JAX utilizes the grad function transformation to convert a function into a function that returns the original function’s gradient, just like Autograd. Beyond that, JAX offers a function transformation jit for just-in-time compilation of existing functions and vmap and pmap for vectorization and parallelization, respectively.

Experiment:

The powerlaw and lorentzian function are the most used to describe periodograms in astronomy. In practice, we use the sum of these components to design a realistic model. For the analysis here we consider a quasi-periodic oscillation and a constant and try to fail the algorithm by, (i) reduce the amplitude, (ii) start the optimization process with parameters very far away from the true parameters, (iii) try different optimizers to experiment on different sensitive aspect of the current likelihood calculation. The current ongoing milestone is to try alternatives of scipy.optimize but this requires series of tests for the same.

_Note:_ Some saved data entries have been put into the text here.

(** * PREVIS: observability thresholds and survey reporting

    A shallow embedding of [previs/instr.py] (magnitude/flux conversion,
    MATISSE limit tables and their provider, the GRAVITY / MATISSE /
    PIONIER / CHARA threshold rules) and of [previs/display.py] (survey
    aggregation and the per-star VLTI and CHARA diagrams).

    Python floats are IEEE-754 binary64 values: they are modelled by
    Rocq's primitive floats, so that a source literal such as [4.2]
    denotes the very same double and [<=], [<], [>=], [>] are the IEEE
    comparisons (false as soon as one operand is not-a-number).  A
    dictionary with a fixed set of keys is a record, a dictionary keyed
    by star or band names is a [gmap], and a call that can raise returns
    a [result].

    The file has three parts: the program, the predicates and sample
    data the properties are stated with, and the properties. *)

From Stdlib Require Import ZArith Lia Bool List String QArith.
From Stdlib Require Import Floats.
From Stdlib Require Import Reals Lra.
From stdpp Require Import gmap strings list fin_maps.

Open Scope string_scope.

(** ** Python exceptions and the error monad *)

Inductive exn : Type :=
| KeyError
| IndexError
| TypeError
| ZeroDivisionError
| OverflowError
| FileNotFoundError
| URLError
| ValueError.

Inductive result (A : Type) : Type :=
| Ok (a : A)
| Raise (e : exn).
Arguments Ok {A} a.
Arguments Raise {A} e.

#[global] Instance result_ret : MRet result := fun A a => Ok a.

#[global] Instance result_bind : MBind result := fun A B k m =>
  match m with
  | Ok a => k a
  | Raise e => Raise e
  end.

(** ** IEEE comparisons *)

Module FloatOrder.

Local Open Scope float_scope.

(** Python [a >= b] and [a > b]. *)
Definition geb (a b : float) : bool := b <=? a.
Definition gtb (a b : float) : bool := b <? a.

(** Anything but not-a-number (infinities included). *)
Definition is_number (a : float) : bool := negb (is_nan a).

End FloatOrder.

(** ** instr.py: magnitude / flux conversion *)

Module Flux.

(** The arithmetic [MagToJy] needs: literals, [*], [/], [**] and
    [numpy.log10].  [**] is the one operation of the forward branch that
    can raise ([OverflowError] on Python floats); the divisors met in
    this function are non-zero literals, so [/] is total here. *)
Class Arith (N : Type) : Type := {
  of_dec : Q -> N;
  mul : N -> N -> N;
  div : N -> N -> N;
  pow : N -> N -> result N;
  log10 : N -> N;
  not_a_number : N
}.

Record flux_entry : Type := { wl : Q; F0 : Q }.

(** The [conv_flux] dictionary (Allen's astrophysical quantities). *)
Definition conv_flux : gmap string flux_entry :=
  list_to_map
    [ ("B", {| wl := 0.44;   F0 := 4260 |});
      ("V", {| wl := 0.5556; F0 := 3540 |});
      ("R", {| wl := 0.64;   F0 := 3080 |});
      ("I", {| wl := 0.79;   F0 := 2550 |});
      ("J", {| wl := 1.215;  F0 := 1630 |});
      ("H", {| wl := 1.654;  F0 := 1050 |});
      ("K", {| wl := 2.179;  F0 := 655 |});
      ("L", {| wl := 3.547;  F0 := 276 |});
      ("M", {| wl := 4.769;  F0 := 160 |});
      ("N", {| wl := 10.2;   F0 := 42.7 |});
      ("Q", {| wl := 20.13;  F0 := 9.7 |}) ]%Q.

(** [conv_flux[band]['F0']]: a missing key raises [KeyError]. *)
Definition conv_flux_F0 (band : string) : result Q :=
  match conv_flux !! band with
  | Some e => Ok (F0 e)
  | None => Raise KeyError
  end.

(** [try: ... except: out = h] with a bare [except]. *)
Definition try_except {A : Type} (body : result A) (h : A) : A :=
  match body with
  | Ok a => a
  | Raise _ => h
  end.

Section MagToJy.
Context {N : Type} `{Arith N}.

Definition MagToJy (m : N) (band : string) (reverse : bool) : result N :=
  if negb reverse then
    Ok (try_except
          (f0 ← conv_flux_F0 band;
           p ← pow (of_dec 10) (div m (of_dec (-2.5)));
           mret (mul (of_dec f0) p))
          not_a_number)
  else
    f0 ← conv_flux_F0 band;
    mret (mul (of_dec (-2.5)) (log10 (div m (of_dec f0)))).
End MagToJy.

(** Exact real arithmetic, with one undefined value standing for
    not-a-number: every operation propagates it.  The reals have no
    infinities, so the logarithm is left undefined at zero (where numpy
    answers minus infinity) as well as on negative numbers (where numpy
    answers not-a-number).  [**] never overflows here. *)
Inductive xreal : Type :=
| XNaN
| XReal (r : R).

Definition xlift2 (f : R -> R -> R) (a b : xreal) : xreal :=
  match a, b with
  | XReal x, XReal y => XReal (f x y)
  | _, _ => XNaN
  end.

Definition xlog10 (a : xreal) : xreal :=
  match a with
  | XReal x => if Rlt_dec 0 x then XReal (ln x / ln 10) else XNaN
  | XNaN => XNaN
  end.

Definition xpow (a b : xreal) : result xreal :=
  match a, b with
  | XReal x, XReal y => Ok (XReal (Rpower x y))
  | _, _ => Ok XNaN
  end.

#[global] Instance xreal_arith : Arith xreal := {|
  of_dec q := XReal (Q2R q);
  mul := xlift2 Rmult;
  div := xlift2 Rdiv;
  pow := xpow;
  log10 := xlog10;
  not_a_number := XNaN
|}.

End Flux.

(** ** instr.py: limit tables and threshold rules *)

Module Instr.

Import FloatOrder.
Local Open Scope float_scope.

(* Decimal literals denote the nearest double, as they do in Python. *)
Set Warnings "-inexact-float".

(** *** MATISSE limit tables

    [dic[tel][mode][band]] is a list of limiting magnitudes. *)

Record band_limits : Type := { lim_L : list float; lim_M : list float; lim_N : list float }.
Record mode_limits : Type := { lim_noft : band_limits; lim_ft : band_limits }.
Record limit_table : Type := { lim_at : mode_limits; lim_ut : mode_limits }.

(** The table assembled by [limit_ESO_matisse_web] from the magnitudes
    obtained from the scraped page: AT with fringe tracker in N and
    every UT fringe-tracker slot are left empty. *)
Definition dic_web (at_noft_L at_noft_M at_noft_N
                    ut_noft_L ut_noft_M ut_noft_N
                    at_ft_L at_ft_M : list float) : limit_table :=
  let at_ft_N := [] in
  {| lim_at := {| lim_noft := {| lim_L := at_noft_L; lim_M := at_noft_M; lim_N := at_noft_N |};
                  lim_ft := {| lim_L := at_ft_L; lim_M := at_ft_M; lim_N := at_ft_N |} |};
     lim_ut := {| lim_noft := {| lim_L := ut_noft_L; lim_M := ut_noft_M; lim_N := ut_noft_N |};
                  lim_ft := {| lim_L := []; lim_M := []; lim_N := [] |} |} |}.

Definition limit_commissioning_matisse : limit_table :=
  let at_noft_L := [4.2; 0.9; -1.5] in
  let at_noft_M := [3.24; 1] in
  let at_noft_N := [-0.35; -2.2] in
  let at_ft_L := [7.7; 6.1; 4.2] in
  let at_ft_M := [5.24; 1.6] in
  let at_ft_N := [1.6; 0.1] in
  let ut_noft_L := [7; 3.7; 1.3] in
  let ut_noft_M := [6.03; 3.83] in
  let ut_noft_N := [2.7; 0.8] in
  let ut_ft_L := [10.3; 8.8; 6.9] in
  let ut_ft_M := [5; 5] in
  let ut_ft_N := [4.6; 3.2] in
  {| lim_at := {| lim_noft := {| lim_L := at_noft_L; lim_M := at_noft_M; lim_N := at_noft_N |};
                  lim_ft := {| lim_L := at_ft_L; lim_M := at_ft_M; lim_N := at_ft_N |} |};
     lim_ut := {| lim_noft := {| lim_L := ut_noft_L; lim_M := ut_noft_M; lim_N := ut_noft_N |};
                  lim_ft := {| lim_L := ut_ft_L; lim_M := ut_ft_M; lim_N := ut_ft_N |} |} |}.

(** The dictionary keys ['AT'/'UT'] (['at'/'ut'] in the limit tables),
    ['noft'/'ft'] and ['L'/'M'/'N']. *)
Inductive tel : Type := tel_AT | tel_UT.
Inductive mode : Type := mode_noft | mode_ft.
Inductive band : Type := band_L | band_M | band_N.

(** [table[tel][mode][band]] *)
Definition limits (table : limit_table) (t : tel) (m : mode) (b : band) : list float :=
  let by_tel := match t with tel_AT => lim_at table | tel_UT => lim_ut table end in
  let by_mode := match m with mode_noft => lim_noft by_tel | mode_ft => lim_ft by_tel end in
  match b with
  | band_L => lim_L by_mode
  | band_M => lim_M by_mode
  | band_N => lim_N by_mode
  end.

(** [lim[i]] for a literal index [i >= 0]. *)
Definition index (lim : list float) (i : nat) : result float :=
  match nth_error lim i with
  | Some x => Ok x
  | None => Raise IndexError
  end.

(** *** GRAVITY *)

Record res_MR_HR : Type := { MR : bool; HR : bool }.
Record gravity_dic : Type := { g_UT_K : res_MR_HR; g_AT_K : res_MR_HR; V_cond : string }.

Definition gravity_limit (magV magK : float) : gravity_dic :=
  let v_cond :=
    if magV <=? 11 then "AT"
    else if gtb magV 11 && (magV <=? 16) then "UT"
    else "TooFaint" in
  if geb magK (-4) && (magK <=? -1) then
    {| g_UT_K := {| MR := false; HR := false |};
       g_AT_K := {| MR := false; HR := true |}; V_cond := v_cond |}
  else if gtb magK (-1) && (magK <=? 1) then
    {| g_UT_K := {| MR := false; HR := false |};
       g_AT_K := {| MR := true; HR := true |}; V_cond := v_cond |}
  else if gtb magK 1 && (magK <=? 4) then
    {| g_UT_K := {| MR := false; HR := true |};
       g_AT_K := {| MR := true; HR := true |}; V_cond := v_cond |}
  else if gtb magK 4 && (magK <=? 8) then
    {| g_UT_K := {| MR := true; HR := true |};
       g_AT_K := {| MR := true; HR := true |}; V_cond := v_cond |}
  else if gtb magK 8 && (magK <=? 9) then
    {| g_UT_K := {| MR := true; HR := true |};
       g_AT_K := {| MR := false; HR := false |}; V_cond := v_cond |}
  else
    {| g_UT_K := {| MR := false; HR := false |};
       g_AT_K := {| MR := false; HR := false |}; V_cond := v_cond |}.

(** *** MATISSE *)

Record res_L : Type := { L_LR : bool; L_MR : bool; L_HR : bool }.
Record res_LR_HR : Type := { LR : bool; HR' : bool }.
Record mat_bands : Type := { mat_L : res_L; mat_M : res_LR_HR; mat_N : res_LR_HR }.
Record mat_modes : Type := { mat_ft : mat_bands; mat_noft : mat_bands }.
Record limK_dic : Type := { limK_UT : bool; limK_AT : bool }.
Record matisse_dic : Type := { mat_AT : mat_modes; mat_UT : mat_modes; limK : limK_dic }.

(** [dic[tel][mode]] *)
Definition observable (dic : matisse_dic) (t : tel) (m : mode) : mat_bands :=
  let by_tel := match t with tel_AT => mat_AT dic | tel_UT => mat_UT dic end in
  match m with mode_noft => mat_noft by_tel | mode_ft => mat_ft by_tel end.

(** The four-way chain applied to an L-band list (as at lines 251-266,
    and again for UT/noft, AT/ft and AT/noft).  [lim[2]] is read first. *)
Definition chain_L (lim : list float) (magL : float) : result res_L :=
  l2 ← index lim 2;
  if magL <=? l2 then
    Ok {| L_LR := true; L_MR := true; L_HR := true |}
  else
    l1 ← index lim 1;
    if gtb magL l2 && (magL <=? l1) then
      Ok {| L_LR := true; L_MR := true; L_HR := false |}
    else
      l0 ← index lim 0;
      if gtb magL l1 && (magL <=? l0) then
        Ok {| L_LR := true; L_MR := false; L_HR := false |}
      else
        Ok {| L_LR := false; L_MR := false; L_HR := false |}.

The above tests can be visualized in the notebook added on Github: https://github.com/rashmiraj137/GSoC-Project

Results:

During the experiment, it was observed that the algorithm is sensitive to input parameters i.e., it fails for couple of combinations like when the amplitude is set far away from true value, precisely blow absolute value of 1. In general, if we set the parameters very far away from the true value, it fails to approximate the likelihood function. In the notebook (link), we demonstrate the room for improvement in the current algorithm by choosing a different set of parameters. The current data fit for the evaluation of likelihood happens using scipy.optimize.minimize function. However, there exists numerous ways to do this. SciPy optimize provides functions for minimizing (or maximizing) objective functions, possibly subject to constraints. It includes solvers for nonlinear problems (with support for both local and global optimization algorithms), linear programming, constrained and nonlinear least-squares, root finding, and curve fitting. The problem with the current minimization algorithm is that it converges at local minimum instead of global, i.e. it is not very robust. Recently, Machine Learning has evident development in such optimization tools. The strategy was to find alternatives that potentially accelerate the code, makes it robust.

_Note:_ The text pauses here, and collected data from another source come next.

(** With names free of slashes every scanned file is read, so that
    [check] returns the classification of the scan whenever the checksum
    file loads. *)
Lemma eval_check_slash_free (sha1 : string → string) (fs : filesystem)
    directory log :
  slash_free fs →
  eval fs (check sha1 directory log) =
  result_bind (eval fs (load_db (os_path_join directory ".sha1sums")))
    (λ hashdb,
       Ok (CheckData hashdb
             (scan_deletions hashdb (filelist_of fs directory))
             (classify_scan sha1 fs directory hashdb
                (elements (filelist_of fs directory)) ([], [])).1
             (classify_scan sha1 fs directory hashdb
                (elements (filelist_of fs directory)) ([], [])).2)).
Proof.
  intros Hfs. rewrite eval_check.
  destruct (eval fs (load_db _)) as [hashdb| | |]; simpl; try done.
  rewrite eval_check_loop; [done|].
  intros p Hp%elem_of_elements.
  destruct (scanned_readable sha1 fs directory p Hfs Hp)
    as (? & ? & ? & _ & _ & _ & _ & ->). eauto.
Qed.

(** X4.  With names free of slashes, [check] fails only when the checksum
    file cannot be loaded, and then with the exception of [load_db]:
    every scanned file is read where it was found. *)
Theorem check_fails_as_load_db (sha1 : string → string) (fs : filesystem)
    directory log :
  slash_free fs →
  (∀ e, eval fs (check sha1 directory log) = Raise e
        ↔ eval fs (load_db (os_path_join directory ".sha1sums")) = Raise e)
  ∧ ((∃ data, eval fs (check sha1 directory log) = Ok data)
     ↔ ∃ hashdb,
         eval fs (load_db (os_path_join directory ".sha1sums")) = Ok hashdb).
Proof.
  intros Hfs. rewrite eval_check_slash_free by done.
  destruct (eval fs (load_db _)) as [hashdb| | |]; simpl.
  - split; [intros e; split; intros H; discriminate H|]. split; eauto.
  - split; [intros e'; split; by intros [= ->]|].
    split; intros [? ?]; done.
  - split; [intros e'; split; intros H; discriminate H|].
    split; intros [? ?]; done.
  - split; [intros e'; split; intros H; discriminate H|].
    split; intros [? ?]; done.
Qed.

For this experiment case, we choose a couple of optimizers and compare the robustness to Powell (the current optimizer used). So we visualize the fit for couple of optimizers like :

This notebook (link) has results using each method and it was observed that Nelder-Mead is more robust as compared to other optimizers. Another optimizer like dogleg, trust-ncg, might be good as well, but the jacobian and hess need to be calculated for them.

Future Work:

JAX has now its own version of scipy.optimize.minimize but it has couple of bugs and is not as robust as scipy.optimize.minimize. Finding an alternative for scipy.optimize.minimize such that it doesn’t fails even if the start parameters are far away from the true parameters was a goal for this project but unfortunately JAX did not assist that well enough. But there might be a superior algorithm to scipy.optimize.minimize that can be useful.